As CFO of Novato-based Bank of Marin, Ms. Cook is always working toward balance, whether it is between professional and personal life or between the bank’s accounting needs and its business strategy.

And according to investment banker Jeff Wishner, she has proven adept at managing her responsibilities.

“It takes a lot of time to produce regulatory reports and financial statements and then having to think strategically, being able to see the forest through the trees, she does a good job of that,” said Mr. Wishner, managing director of Keefe Bruyette & Woods Inc., which has worked with the bank on investment matters.

Recently, Ms. Cook’s abilities have been tested as she was called on to lead a number of major bank initiatives. Starting in late 2006, she oversaw the bank’s repurchase of more than 400,000 shares – totaling about $14 million.

“It was a way to manage our capital level,” she said.

The bank has started a second program, which Ms. Cook is still overseeing, to purchase up to $5 million more in shares.

In addition, last year Ms. Cook oversaw the creation of a new holding company, Bank of Marin Bancorp. The new structure positions the bank to more easily add new business units or acquire other institutions and gives it access to new types of financing.

Also last year, Ms. Cook provided a key financial analysis that led the bank to sell off its auto loan portfolio loans generated at car dealerships, which totaled about $76 million. Within a few months after the sale of the portfolio, all of the proceeds had been lent with higher interest rates to direct borrowers, who were considered more likely to become repeat bank customers. That helped raise the bank’s net interest margin – a measure of profitability – to 5.41 percent in the first quarter this year, up from 5 percent a year earlier.

Ms. Cook joined Bank of Marin in 2004 after serving as a vice president and director of financial reporting for California Federal Bank, where she stayed for two years after it was acquired by Citibank in 2002. Prior to that, she worked for Bank of America as a senior manager for financial reporting, budgeting and planning. She left in 1998 after it was purchased by NationsBank and the headquarters was moved from San Francisco to Charlotte, N.C.

A Chicago-area native, Ms. Cook first came to Marin County as a teenager to visit her two older brothers, who were living in Novato. She fell in love with California and the North Bay, rushing to finish high school and college in three and a half years each so she could head west.

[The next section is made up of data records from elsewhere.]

(** An address that passes the guards holds exactly one [@], no white
    space at all (so trimming it changes nothing, and it stays on the one
    line [Email: ...] of the mail), a [.] after the [@], and at least five
    code units. The name and the message are only known not to be blank. *)
Theorem validate_accepts_email (f : ContactForm) :
  validate f = None ->
  count_occ N.eq_dec (email f) (ch "@") = 1
  /\ Forall (fun c => is_white_space c = false) (email f)
  /\ trim (email f) = email f
  /\ 5 <= List.length (email f)
  /\ (exists l r, email f = l ++ ch "@" :: r /\ In (ch ".") r)
  /\ agree f = true.
Proof.
  intros H. unfold validate in H.
  destruct (is_empty (trim (name f)) || is_empty (trim (email f))
            || is_empty (trim (message f))); [discriminate|].
  destruct (regex_test email_re (email f)) eqn:Hre; [|discriminate].
  destruct (agree f); [|discriminate].
  apply email_re_shape in Hre.
  destruct Hre as (l & d & t & -> & Hl & Hd & Ht).
  apply plain_run_facts in Hl, Hd, Ht.
  destruct Hl as (Hl1 & Hl2 & Hl3), Hd as (Hd1 & Hd2 & Hd3), Ht as (Ht1 & Ht2 & Ht3).
  assert (Hws : Forall (fun c => is_white_space c = false)
                       (l ++ [ch "@"] ++ d ++ [ch "."] ++ t)).
  { repeat (apply Forall_app; split); try assumption;
      (apply Forall_cons; [reflexivity | apply Forall_nil]). }
  split; [|split; [|split; [|split; [|split]]]].
  - unfold code_unit in *. rewrite !count_occ_app, Hl2, Hd2, Ht2. reflexivity.
  - exact Hws.
  - apply trim_no_space. exact Hws.
  - rewrite !length_app. simpl. lia.
  - exists l, (d ++ [ch "."] ++ t). split; [reflexivity|].
    apply in_or_app. right. left. reflexivity.
  - reflexivity.
Qed.

Lemma validate_accepts_email_witness :
  count_occ N.eq_dec (lit "a@b.c") (ch "@") = 1
  /\ Forall (fun c => is_white_space c = false) (lit "a@b.c")
  /\ trim (lit "a@b.c") = lit "a@b.c"
  /\ 5 <= List.length (lit "a@b.c")
  /\ (exists l r, lit "a@b.c" = l ++ ch "@" :: r /\ In (ch ".") r)
  /\ true = true.
Proof.
  apply (validate_accepts_email
           {| name := lit "Ann"; email := lit "a@b.c"; budget := [];
              timeline := []; message := lit "Hello"; agree := true |}).
  reflexivity.
Defined.
(** * add_complete_campaigns_using_batch_job.py: a shallow embedding

    The script builds AdWords batch-job operations (Python dictionaries),
    uploads them and then polls the BatchJobService until a download URL
    shows up, sleeping with an exponential back-off between two polls.

    Python integers are [Z], Python strings are [string], Python lists are
    [list], dictionary literals are association lists in the order of the
    source.  The script talks to four collaborators that it does not
    define: the BatchJobService of the client, [random.randint],
    [uuid.uuid4] and the [BatchJobServiceIdGenerator].  One sequential run
    sees each of them as the sequence of the answers it gives, so a [World]
    holds, for each collaborator, the answers still to come, indexed by
    call.  Code runs in a monad that threads the world, may raise, and
    writes the events a test double would observe (service calls, log
    records, sleeps). *)

From Stdlib Require Import ZArith List String Ascii Bool Lia DecimalString.
From Stdlib Require DecimalZ DecimalPos.
Import ListNotations.

Local Open Scope string_scope.
Local Open Scope Z_scope.

(** ** Python values *)

(** The operations sent to the batch job are plain dictionaries. *)
#[warnings="-register-all"]
Inductive value : Type :=
| VInt (n : Z)
| VStr (s : string)
| VList (items : list value)
| VDict (entries : list (string * value)).

(** The exceptions that can come up: the builtin ones the script can
    trigger itself and whatever the client library raises. *)
Inductive exn : Type :=
| Exception (message : string)
| IndexError
| KeyError (key : string)
| TypeError
| TransportError (detail : string).

(** [container[key]] on a dictionary. *)
Fixpoint lookup (key : string) (entries : list (string * value)) : option value :=
  match entries with
  | [] => None
  | (k, v) :: rest => if String.eqb k key then Some v else lookup key rest
  end.

Definition subscript (container : value) (key : string) : exn + value :=
  match container with
  | VDict entries =>
      match lookup key entries with
      | Some v => inr v
      | None => inl (KeyError key)
      end
  | _ => inl TypeError
  end.

(** [a_list[0]] on a list. *)
Definition first_item {A : Type} (a_list : list A) : exn + A :=
  match a_list with
  | [] => inl IndexError
  | x :: _ => inr x
  end.

(** [range(stop)]: the integers [0 .. stop-1], empty when [stop <= 0]. *)
Definition range (stop : Z) : list Z :=
  map Z.of_nat (seq 0 (Z.to_nat stop)).

(** [x in range(stop)] for an integer [x]. *)
Definition in_range (x stop : Z) : bool :=
  (0 <=? x) && (x <? stop).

“I just really wanted to come out here,” she said. “Everyone I met was so positive here, and it just really drew me.”

After graduating from DePaul University with a degree in accounting in 1986, Ms. Cook moved to Novato and took a job in San Francisco with Coopers and Lybrand, which is now part of the accounting giant Pricewaterhouse Coopers.

When the opportunity to work for Bank of America came up, she saw it as a chance to expand her knowledge base.

“What I liked about the position is that it leveraged the knowledge that I already had, but it was in an industry where I could learn,” she said. “Each time I make a step, I like to make sure it’s one where I’m going to learn something, and that will always create other opportunities.”

After 18 years in the banking industry, Ms. Cook appears to have found the perfect outlet for her skills and interests.

“I just enjoy the industry in general because we’re helping individuals and small businesses. It’s a people business,” she said.

And although relatively few top banking positions go to women – Ms. Cook was once assumed to be the wife of Bank of Marin President and CEO Russ Colombo at an investment conference – she sees strong opportunities for women in the industry.

“Just be persistent, and go for your dreams,” she said.